Established fact, or inherited assumption?
Counsel sets a printout of the device report on the rail and begins, almost gently.
"You've presented this device's output to the court as established fact. That rests on the presumption that the system was operating correctly, the same presumption that sent innocent subpostmasters to prison. What can you actually produce, error logs, audit records, change-control history, to show this system was working correctly rather than asking the jury to assume it?"
"I couldn't find it, your honour, so it mustn't be there"
In 2010, the man who runs the testing lab published a confession for a title. James Lyle, the computer scientist who heads NIST's Computer Forensic Tool Testing program, called his paper "If error rate is such a simple concept, why don't I have one for my forensic tool yet?" He had been testing these tools since 2000. He still could not hand you a number.
The reason matters in the witness box. A soil test for some chemical has a stable error rate because its failures are random. They scatter, so you can model them. Digital tools don't fail like that. They fail systematically: the same drive, the same operating system, the same interface, and the tool drops the same data every time. Lyle's own example is the imaging tool SafeBack. On one test it copied 3,335,472 sectors and got 1,008 of them wrong, an error rate of 0.0003. On most other runs it was perfect: zero. Same tool. Whichever number you quote misrepresents all the others. A write blocker, as Lyle put it, does not have a 3% failure rate. It "either works or it fails." There is no average to give a jury.
“I couldn't find it your honour, it mustn't be there!”

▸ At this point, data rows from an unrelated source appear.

(** X14: a board whose entries are between 0 and 49 but which does not have
    exactly 14 of them is written by [to_board_notation] to a text that
    [to_position] refuses. *)
Theorem position_needs_14_entries (b : list Z) (t : Z) :
  length b <> 14%nat -> Forall (fun z => 0 <= z <= 49) b ->
  Oware.to_position (Oware.to_board_notation b t) = Raise ValueError.
Proof.
  intros Hlen Hall.
  unfold Oware.to_board_notation. rewrite join_snoc.
  set (side := if (t =? Oware.SOUTH)%Z then "S" else "N").
  assert (Hm : re.match_ Oware.position_pattern (dashed (str <$> b) ++ side)
               = None); [|unfold Oware.to_position; rewrite Hm; reflexivity].
  unfold re.match_, Oware.position_pattern.
  change (re.Seq (re.Opt (re.Cls "1" "4"))
            (re.Seq (re.Cls "0" "9") (re.Chr "-"))) with item.
  change (re.run (re.Seq ?r1 ?r2) ?s ?g ?k)
    with (re.run r1 s g (fun s' g' => re.run r2 s' g' k)).
  change (re.run (re.Group 1 ?r) ?s ?g ?k)
    with (re.run r s g (fun s' g' => k s' (<[1%nat := re.consumed s s']> g'))).
  destruct (Nat.lt_ge_cases (length b) 14) as [Hlt|Hge].
  - replace 14%nat with (length b + S (13 - length b))%nat by lia.
    rewrite run_items_more by exact Hall. apply side_is_no_item.
  - rewrite <- (take_drop 14 b) in Hall |- *.
    apply Forall_app in Hall as [Hall1 Hall2].
    destruct (drop 14 b) as [|z l2] eqn:E.
    { apply (f_equal length) in E. rewrite length_drop in E. simpl in E. lia. }
    apply Forall_cons in Hall2 as [Hz _].
    rewrite fmap_app, dashed_app, append_assoc.
    replace 14%nat with (length (take 14 b)) at 1
      by (rewrite length_take; lia).
    rewrite run_items by exact Hall1.
    change (dashed (str <$> z :: l2)) with (str z ++ "-" ++ dashed (str <$> l2)).
    rewrite !append_assoc.
    apply (number_is_no_side z _ _ _ Hz).
Qed.

Lemma position_needs_14_entries_witness :
  Oware.to_position (Oware.to_board_notation [4; 4; 4; 0; 0] Oware.SOUTH)
  = Raise ValueError.
Proof.
  apply (position_needs_14_entries [4; 4; 4; 0; 0] Oware.SOUTH).
  - discriminate.
  - repeat constructor; lia.
Defined.

Local Close Scope string_scope.

(** * Further properties of the search *)

Section Search.

Variable g : Engine.game.

Lemma search_moves_keeps
  (search : Engine.engine -> list Z -> Z -> Z -> Z -> Z ->
            result (Z * Engine.engine))
  (board : list Z) (turn beta depth : Z) (moves : list nat) :
  (forall self b t a be d v self',
     search self b t a be d = Ok (v, self') -> keeps self self') ->
  forall alpha self v self',
    Engine.search_moves search g board turn beta depth moves alpha self
    = Ok (v, self') ->
    keeps self self'.
Proof.
  intros Hrec. induction moves as [|m moves IH]; intros alpha self v self' H.
  - injection H as _ <-. split; reflexivity.
  - simpl in H. apply bind_Ok in H as (cboard & _ & H).
    apply bind_Ok in H as ([value self1] & Hs & H).
    apply Hrec in Hs. destruct Hs as [Hl Ha].
    destruct (- value >=? beta).
    + injection H as _ <-. split; assumption.
    + destruct (- value >? alpha); apply IH in H; destruct H as [Hl' Ha'];
        split; congruence.
Qed.

Lemma search_keeps (fuel : nat) :
  forall self board turn alpha beta depth v self',
    Engine._search fuel g self board turn alpha beta depth = Ok (v, self') ->
    keeps self self'.
Proof.
  induction fuel as [|fuel IH];
    intros self board turn alpha beta depth v self' H; [discriminate|].
  simpl in H. unfold keeps.
  destruct (Engine._aborted self) eqn:Hab.
  { injection H as _ <-. simpl. auto. }
  apply bind_Ok in H as (ended & _ & H).
  destruct (ended || _) eqn:Hterm.
  { apply bind_Ok in H as (final & _ & H). injection H as _ <-. simpl. auto. }
  destruct (depth =? 0).
  { apply bind_Ok in H as (score & _ & H). injection H as _ <-. simpl. auto. }
  apply bind_Ok in H as (moves & _ & H).
  apply bind_Ok in H as ([alpha' self1] & Hloop & H).
  apply (search_moves_keeps (Engine._search fuel g)) in Hloop; [|exact IH].
  destruct Hloop as [Hl Ha]. simpl in Hl, Ha.
  destruct (Engine._line self1 !! (board, turn)); [|discriminate].
  injection H as _ <-. simpl. split; [|congruence].
  rewrite Hl. apply delete_insert_id.
  apply orb_false_iff in Hterm as [_ Hterm].
  apply bool_decide_eq_false in Hterm.
  destruct (Engine._line self !! (board, turn)) eqn:E; [|reflexivity].
  exfalso. apply Hterm. eauto.
Qed.


Lemma search_moves_window
  (search : Engine.engine -> list Z -> Z -> Z -> Z -> Z ->
            result (Z * Engine.engine))
  (board : list Z) (turn beta depth : Z) (moves : list nat) :
  forall alpha self v self',
    alpha <= beta ->
    Engine.search_moves search g board turn beta depth moves alpha self
    = Ok (v, self') ->
    alpha <= v <= beta.
Proof.
  induction moves as [|m moves IH]; intros alpha self v self' Hab H.
  - injection H as <- _. lia.
  - simpl in H. apply bind_Ok in H as (cboard & _ & H).
    apply bind_Ok in H as ([value self1] & _ & H).
    destruct (Z.geb_spec (- value) beta).
    + injection H as <- _. lia.
    + destruct (Z.gtb_spec (- value) alpha); apply IH in H; lia.
Qed.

A decade of that testing, written up by Barbara Guttman, Lyle and Rick Ayers in "Ten Years of Computer Forensic Tool Testing," reads as a catalogue of tools failing silently. Some skip the last sectors of an NTFS partition because "those sectors are not used to contain user data," and overwrite them with a block already acquired. When a bad sector turns up on a Linux ATA acquisition, seven readable sectors around it get replaced with zeros. Gone, no warning. The same tool over a different interface drops a different, variable number. None of it throws an error. The report still looks correct.
Then there are the people using the tools. In 2019 Graeme Horsman surveyed up to 100 working examiners. 76% were worried about the state of tool testing. 88% had personally hit erroneous results from a forensic tool. 79% admitted using a tool in a live investigation they had never tested themselves, on the vendor's word alone. The vendor's word is an EULA. EnCase's says the software "is not fault-tolerant" and the maker "does not warrant that the software is error-free." X-Ways is blunter: "the user must assume the entire risk of using the program." The usual fallback is dual-tool agreement. Run two tools, and if they match, call it confirmed. Horsman takes that apart. Two tools built on the same flawed code library will agree and both be wrong. Agreement is not proof. It is two witnesses who copied each other's homework.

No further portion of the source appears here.